» Try it
Up to and including the line that contains "of enabled inputs", reproduce every line exactly, beginning with the first line below.

*** Given records Section Begins ***

(* ===== verification/ActorClaims.v ===== *)
(** * What a life of the actor guarantees

    The lifecycle actor's guarantees over whole lives: any seed, any sequence
    of enabled inputs and any answers of the world to its waits, its writes and
    its port calls; and one such life, run. *)

From stdpp Require Import base list gmap strings pretty relations.
From Stdlib Require Import ZArith Lia.
From S2P Require Import Prelude Types RecordPhase Lifecycle Policy Events AtomicFile RecordStore RecordPort Runtime Recovery Actor ActorKey ActorInv ActorRun ActorProps ActorProgress ActorRecord.

(** ** A life *)

(** A world where nothing fails. *)
Definition ex_world (n : nat) : World := {|
  w_store := quiet_env "1" 9 0; w_now := 9%Z; w_handoff := Signalled; w_join := Joined;
  w_signalled := true; w_detach := Some (Ok tt); w_journal := Ok tt
|}.

Definition ex_runtime : ComputerRuntime :=
  MkRuntime _ "box" None ∅ ex_spec CState.Starting None None None None ["run"; "box"] 1%Z
    None None None None None None false None None None.

Definition ex_deadlines : Deadlines := MkDeadlines None 0 Types.Pause.

Definition ex_port : RecordPort := store_port ["data"].
#[local] Existing Instance ex_port.

(** A computer of this process alone, without a record. *)
Definition ex_actor : ComputerActor (GuestAgent := unit) :=
  new_actor "box" ex_runtime None ["run"; "box"] empty_dir new_bus
    (project ex_runtime CState.Starting ex_deadlines) ex_deadlines true.

Definition ex_capture : CaptureSpec := MkCaptureSpec "snap" ∅.

(** A boot, a stop that waits for it, a capture it refuses, and a removal that
    cuts the stop; the boot's report is still on its way. *)
Definition ex_inputs : list (Input (GuestAgent := unit)) := [
  InCommand (Cmd.Provision (Prov.Boot false) ex_outcome 0);
  InHandoff true;
  InCompletion (MkCompletion 1 (Booted tt));
  InCommand (Cmd.Stop (from_secs 5) 1);
  InCompletion (MkCompletion 2 GatedOk);
  InCommand (Cmd.Checkpoint ex_capture 2);
  InCommand (Cmd.Remove true 3)
].

(** A boot handed to the next process. *)
Definition ex_handover : list (Input (GuestAgent := unit)) :=
  take 3 ex_inputs ++
  [InCompletion (MkCompletion 2 GatedOk); InCommand (Cmd.Detach 1)].

(** The end of a life, when there is one. *)
Ltac runs ins :=
  match goal with |- context [run_actor ?w ?a ?seed ?ad ins] =>
    let Hs := fresh in
    assert (match run_actor w a seed ad ins with Some _ => true | None => false end = true)
      as Hs by (vm_compute; reflexivity);
    let s := fresh "s" in let b := fresh "b" in let Hr := fresh "Hr" in
    destruct (run_actor w a seed ad ins) as [[s b]|] eqn:Hr; [clear Hs|discriminate Hs];
    exists s, b; split; [reflexivity|]
  end.

Section claims.
Context `{Resources} `{RecordPort} {GuestAgent : Type} (world : nat → World).
Abbreviation Actor := (ComputerActor (GuestAgent := GuestAgent)) (only parsing).

Lemma new_run_inv id rt gen dir records bus snap dl te seed adopted ins s (a : Actor) :
  run_actor world (new_actor id rt gen dir records bus snap dl te) seed adopted ins = Some (s, a) →
  key_inv false s (key a).
Proof. by apply run_actor_inv. Qed.

(** C38: every caller is answered, once. Over any life of an actor, once its
    loop has ended the replies it sent are, up to order, exactly the replies
    its commands asked for: no caller is left waiting and none is answered
    twice, whether its command was refused, acted on, superseded, failed, or
    outlived by the computer. *)
Theorem every_caller_answered_once id rt gen dir records bus snap dl te seed adopted ins s (a : Actor)
    (Hrun : run_actor world (new_actor id rt gen dir records bus snap dl te) seed adopted ins
              = Some (s, a)) :
  omap reply_of (act_trace (finish a)) ≡ₚ mjoin (replies_of <$> ins).
Proof. rewrite callers_finish. by eapply run_actor_callers. Qed.

(** C40: one sub-task at a time, and the right one. After any turns the task in
    flight carries the current epoch and is the one the state waits for, unless
    a removal is waiting it out; a capture's caller is parked, a teardown is
    stalled and an event is left queued only where the state says so. *)
Theorem one_task_the_right_one id rt gen dir records bus snap dl te seed adopted ins s (a : Actor)
    (Hrun : run_actor world (new_actor id rt gen dir records bus snap dl te) seed adopted ins
              = Some (s, a)) :
  (∀ p, act_inflight a = Some p → task_epoch p = act_epoch a ∧
     (s = St.Removing ∨ awaits s = Some (flow_of (task p)))) ∧
  (is_Some (act_capture_reply a) → s = St.Checkpointing ∨ dying s = true) ∧
  (is_Some (act_stalled a) → dying s = true) ∧
  (act_queued a ≠ [] → dying s = true).
Proof.
  destruct (new_run_inv _ _ _ _ _ _ _ _ _ _ _ _ _ _ Hrun) as [Hm Hq].
  assert (¬ stop_refused s (key a)) as Hn.
  { intros (-> & Hr & _). rewrite Hr in Hq. by specialize (Hq ltac:(done)). }
  split_and!.
  - intros p Hp. split; [by apply (lo_inflight _ (km_log _ _ _ Hm))|].
    destruct (km_flow _ _ _ Hm p Hp) as [|[|]]; by auto.
  - intros Hc. destruct (km_capture _ _ _ Hm Hc) as [[]|[|]]; auto.
  - intros [st Hst]. by destruct (km_stalled _ _ _ Hm st Hst) as [(-> & _)|(-> & _)].
  - exact Hq.
Qed.

(** A completion moves the computer only if it is the current task's. One
    under the current epoch comes from the task in flight, and reports what
    that task does; any other is dropped, whatever it reports. *)
Theorem stale_completions_dropped id rt gen dir records bus snap dl te seed adopted ins s (a : Actor) c
    (Hrun : run_actor world (new_actor id rt gen dir records bus snap dl te) seed adopted ins
              = Some (s, a))
    (Hsent : sent_by_task a c = true) :
  (c_epoch c = act_epoch a → ∃ t h, act_inflight a = Some (MkPreemptible (c_epoch c) t h) ∧
     report_fits t (c_report c) = true) ∧
  (c_epoch c ≠ act_epoch a →
     select world s a (InCompletion c) = Some (s, observe a (TookCompletion (c_epoch c)))).
Proof.
  destruct (new_run_inv _ _ _ _ _ _ _ _ _ _ _ _ _ _ Hrun) as [Hm Hq]. split.
  - intros He. rewrite He. exact (current_sender a c (km_log _ _ _ Hm) Hsent He).
  - intros He. simpl. rewrite Hsent. unfold on_completion.
    change (act_epoch (observe a _)) with (act_epoch a). by rewrite (proj2 (Z.eqb_neq _ _) He).
Qed.

(** No resource is stranded. As long as no guest is reported dead on its
    own, a task is cut only when the computer owns everything the task
    allocated: never a boot before its handoff, and never a restore or a
    resume, which keep theirs to themselves. *)
Theorem only_abortable_tasks_cut id rt gen dir records bus snap dl te seed adopted ins s (a : Actor)
    (Hcalm : Forall input_calm ins)
    (Hrun : run_actor world (new_actor id rt gen dir records bus snap dl te) seed adopted ins
              = Some (s, a)) p :
  AbortedTask p ∈ act_trace a →
  task_handoff p = Abortable ∧
  match task p with TRestore _ | TResume => False | _ => True end.
Proof.
  intros Hp. destruct (run_actor_inv world true _ _ _ _ _ _ (new_actor_key _ _ _ _ _ _ _ _ _)
    (λ _, Hcalm) Hrun) as [Hm _].
  destruct (km_cuts _ _ _ Hm eq_refl p) as [Ha Hs].
  { apply list_elem_of_omap. by exists (AbortedTask p). }
  split; [done|]. unfold handoff_shape in Hs. rewrite Ha in Hs. by destruct (task p).
Qed.

(** C39: no flow is left with nobody working on it. If boots signal their
    handoff before they complete, then after any turns a computer in the middle
    of a launch, capture, release, resume or stop has that flow's sub-task in
    flight, so its completion or failure moves it on. *)
Theorem flows_are_attended id rt gen dir records bus snap dl te seed adopted ins s (a : Actor)
    (Hsignals : run_signals world (new_actor id rt gen dir records bus snap dl te) seed adopted ins
                  = true)
    (Hrun : run_actor world (new_actor id rt gen dir records bus snap dl te) seed adopted ins
              = Some (s, a)) :
  busy s = true → ∃ p, act_inflight a = Some p ∧ task_epoch p = act_epoch a ∧
    awaits s = Some (flow_of (task p)).
Proof.
  intros Hb. destruct (run_attended world _ _ _ _ _ _ (new_actor_key _ _ _ _ _ _ _ _ _)
    Hsignals Hrun Hb) as [p Hp].
  destruct (new_run_inv _ _ _ _ _ _ _ _ _ _ _ _ _ _ Hrun) as [Hm Hq].
  exists p. split; [done|]. split; [by apply (lo_inflight _ (km_log _ _ _ Hm))|].
  destruct (km_flow _ _ _ Hm p Hp) as [->|[|(-> & Hr & _)]]; [done..|].
  rewrite Hr in Hq. by specialize (Hq ltac:(done)).
Qed.

(** A handover is final. Once a life has reached [detached], whatever
    comes next (commands, late completions, timers) leaves the state, the
    records, the deadlines and the sub-tasks as they were handed over. *)
Theorem handed_over_untouched id rt gen dir records bus snap dl te seed adopted ins (a : Actor)
    (Hrun : run_actor world (new_actor id rt gen dir records bus snap dl te) seed adopted ins
              = Some (St.Detached, a)) later s' a' :
  turns world St.Detached a later = Some (s', a') →
  s' = St.Detached ∧ act_records a' = act_records a ∧ act_deadlines a' = act_deadlines a ∧
  act_inflight a' = None ∧ act_epoch a' = act_epoch a.
Proof.
  intros Ht. pose proof (new_run_inv _ _ _ _ _ _ _ _ _ _ _ _ _ _ Hrun) as Hinv.
  destruct (detached_turns world a later s' a' Hinv Ht) as [-> He]. injection He as -> -> -> ->.
  split_and!; try done. by apply detached_at_rest.
Qed.

(** C37: the actor refines the machine. When nothing fails underneath the record
    store, the phase on record after any turns is the durable projection of
    the state the machine is in, so a restart at that point recovers what the
    machine meant to leave. The exception is a removal that still waits for
    the task in flight: its writes are parked, and performing them from the
    phase on record ends in [Removing]. *)
Theorem record_refines_machine id rt g dir records bus snap dl te seed adopted ins s (a : Actor) r
    (Hquiet : ∀ n, env_quiet (w_store (world n)))
    (Hok : port_ok records) (Hshown : port_shown records id = Some r) (Hgen : generation r = g)
    (Hseed : durable (seeded_state seed) = Some (phase r))
    (Hrun : run_actor world (new_actor id rt (Some g) dir records bus snap dl te) seed adopted ins
              = Some (s, a)) :
  port_ok (act_records a) ∧
  match act_stalled a with
  | None => phase <$> port_shown (act_records a) (act_id a) = durable s
  | Some parked => s = St.Removing ∧
      foldM tracked_write (phase <$> port_shown (act_records a) (act_id a))
        (stalled_effects parked) = Some (durable s)
  end.
Proof.
  eapply (run_tracks world Hquiet g) in Hrun as [[Hok' _ _] _ Htr]; [by split|done| |].
  - split; [done|done|]. intros r1 Hr1. change (port_shown records id = Some r1) in Hr1. by simplify_eq.
  - change (phase <$> port_shown records id = durable (seeded_state seed)). by rewrite Hshown, Hseed.
Qed.
End claims.

Lemma every_caller_answered_once_witness :
  ∃ s a, run_actor ex_world ex_actor Fresh None ex_inputs = Some (s, a) ∧
    omap reply_of (act_trace (finish a)) ≡ₚ [0; 1; 2; 3].
Proof.
  runs ex_inputs. exact (every_caller_answered_once ex_world _ _ _ _ _ _ _ _ _ _ _ _ _ _ Hr).
Defined.

Lemma one_task_the_right_one_witness :
  ∃ s a, run_actor ex_world ex_actor Fresh None ex_inputs = Some (s, a) ∧
    (is_Some (act_stalled a) → dying s = true).
Proof.
  runs ex_inputs. exact (proj1 (proj2 (proj2
    (one_task_the_right_one ex_world _ _ _ _ _ _ _ _ _ _ _ _ _ _ Hr)))).
Defined.

(** The stop the removal cut still reports, and is not heard. *)
Lemma stale_completions_dropped_witness :
  ∃ s a, run_actor ex_world ex_actor Fresh None ex_inputs = Some (s, a) ∧
    select ex_world s a (InCompletion (MkCompletion 3 StoppedOk))
      = Some (s, observe a (TookCompletion 3)).
Proof.
  assert ((λ r, (sent_by_task (snd r) (MkCompletion 3 StoppedOk), act_epoch (snd r)))
    <$> run_actor ex_world ex_actor Fresh None ex_inputs = Some (true, 5%Z)) as Hs
    by (vm_compute; reflexivity).
  runs ex_inputs. injection Hs as Hsent He.
  apply (proj2 (stale_completions_dropped ex_world _ _ _ _ _ _ _ _ _ _ _ _ _ _ _ Hr Hsent)).
  rewrite He. discriminate.
Defined.

Lemma only_abortable_tasks_cut_witness :
  ∃ s a, run_actor ex_world ex_actor Fresh None ex_inputs = Some (s, a) ∧
    ∃ p, AbortedTask p ∈ act_trace a ∧ task_handoff p = Abortable.
Proof.
  assert ((λ r, existsb (λ o, match o with AbortedTask _ => true | _ => false end)
      (act_trace (snd r)))
    <$> run_actor ex_world ex_actor Fresh None ex_inputs = Some true) as Hs
    by (vm_compute; reflexivity).
  runs ex_inputs. injection Hs as Hcut. apply existsb_exists in Hcut as (o & Ho & Hcut).
  apply list_elem_of_In in Ho. destruct o as [| | |p| | |]; try discriminate Hcut.
  exists p. split; [done|].
  apply (only_abortable_tasks_cut ex_world _ _ _ _ _ _ _ _ _ _ _ ex_inputs s b
    ltac:(repeat constructor; discriminate) Hr p Ho).
Defined.

Lemma flows_are_attended_witness :
  ∃ s a, run_actor ex_world ex_actor Fresh None (take 5 ex_inputs) = Some (s, a) ∧
    s = St.Stopping ∧ ∃ p, act_inflight a = Some p ∧ Some FStop = Some (flow_of (task p)).
Proof.
  assert (fst <$> run_actor ex_world ex_actor Fresh None (take 5 ex_inputs) = Some St.Stopping)
    as Hs by (vm_compute; reflexivity).
  assert (run_signals ex_world ex_actor Fresh None (take 5 ex_inputs) = true) as Hsig
    by (vm_compute; reflexivity).
  runs (take 5 ex_inputs). injection Hs as ->. split; [done|].
  destruct (flows_are_attended ex_world _ _ _ _ _ _ _ _ _ _ _ (take 5 ex_inputs) _ b
    Hsig Hr eq_refl) as (p & Hp & _ & Hf). exists p. split; [exact Hp|exact Hf].
Defined.

Lemma handed_over_untouched_witness :
  ∃ s a, run_actor ex_world ex_actor Fresh None ex_handover = Some (s, a) ∧
    s = St.Detached ∧
    ∃ a', turns ex_world s a [InCommand (Cmd.Remove true 2)] = Some (St.Detached, a') ∧
      act_inflight a' = None.
Proof.
  assert (fst <$> run_actor ex_world ex_actor Fresh None ex_handover = Some St.Detached)
    as Hs by (vm_compute; reflexivity).
  runs ex_handover. injection Hs as ->. split; [done|].
  destruct (turns ex_world St.Detached b [InCommand (Cmd.Remove true 2)]) as [[s' a']|] eqn:Ht;
    [|discriminate Ht].
  destruct (handed_over_untouched ex_world _ _ _ _ _ _ _ _ _ _ _ _ _ Hr _ _ _ Ht)
    as (-> & _ & _ & Hi & _). exists a'. split; [reflexivity|exact Hi].
Defined.

(** A recorded computer, from its intent to its last release. *)
Definition ex_recorded : ComputerActor (GuestAgent := unit) :=
  new_actor "box" ex_runtime (Some 77%Z) ["run"; "box"] ex_store new_bus
    (project ex_runtime CState.Starting ex_deadlines) ex_deadlines true.

Definition ex_paused_life : list (Input (GuestAgent := unit)) :=
  take 3 ex_inputs ++
  [InCompletion (MkCompletion 2 GatedOk); InCommand (Cmd.Pause Requested 1)].

Lemma record_refines_machine_witness :
  ∃ s a, run_actor ex_world ex_recorded Fresh None ex_paused_life = Some (s, a) ∧
    s = St.Capturing ∧ phase <$> shown (act_records a) (act_id a) = Some Phase.Pausing.
Proof.
  assert ((λ r, (fst r, act_stalled (snd r)))
    <$> run_actor ex_world ex_recorded Fresh None ex_paused_life = Some (St.Capturing, None)) as Hs
    by (vm_compute; reflexivity).
  runs ex_paused_life. injection Hs as -> Hst. split; [reflexivity|].
  pose proof (record_refines_machine ex_world _ _ _ _ _ _ _ _ _ Fresh _ _ _ _ ex_new
    (λ _, quiet_env_quiet _ _ _) (conj ex_store_ok ex_store_clean) ex_store_shown eq_refl eq_refl Hr)
    as [_ Ht].
  rewrite Hst in Ht. exact Ht.
Defined.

*** Given records Section Ends ***

» Result
(* ===== verification/ActorClaims.v ===== *)
(** * What a life of the actor guarantees

    The lifecycle actor's guarantees over whole lives: any seed, any sequence
    of enabled inputs and any answers of the world to its waits, its writes and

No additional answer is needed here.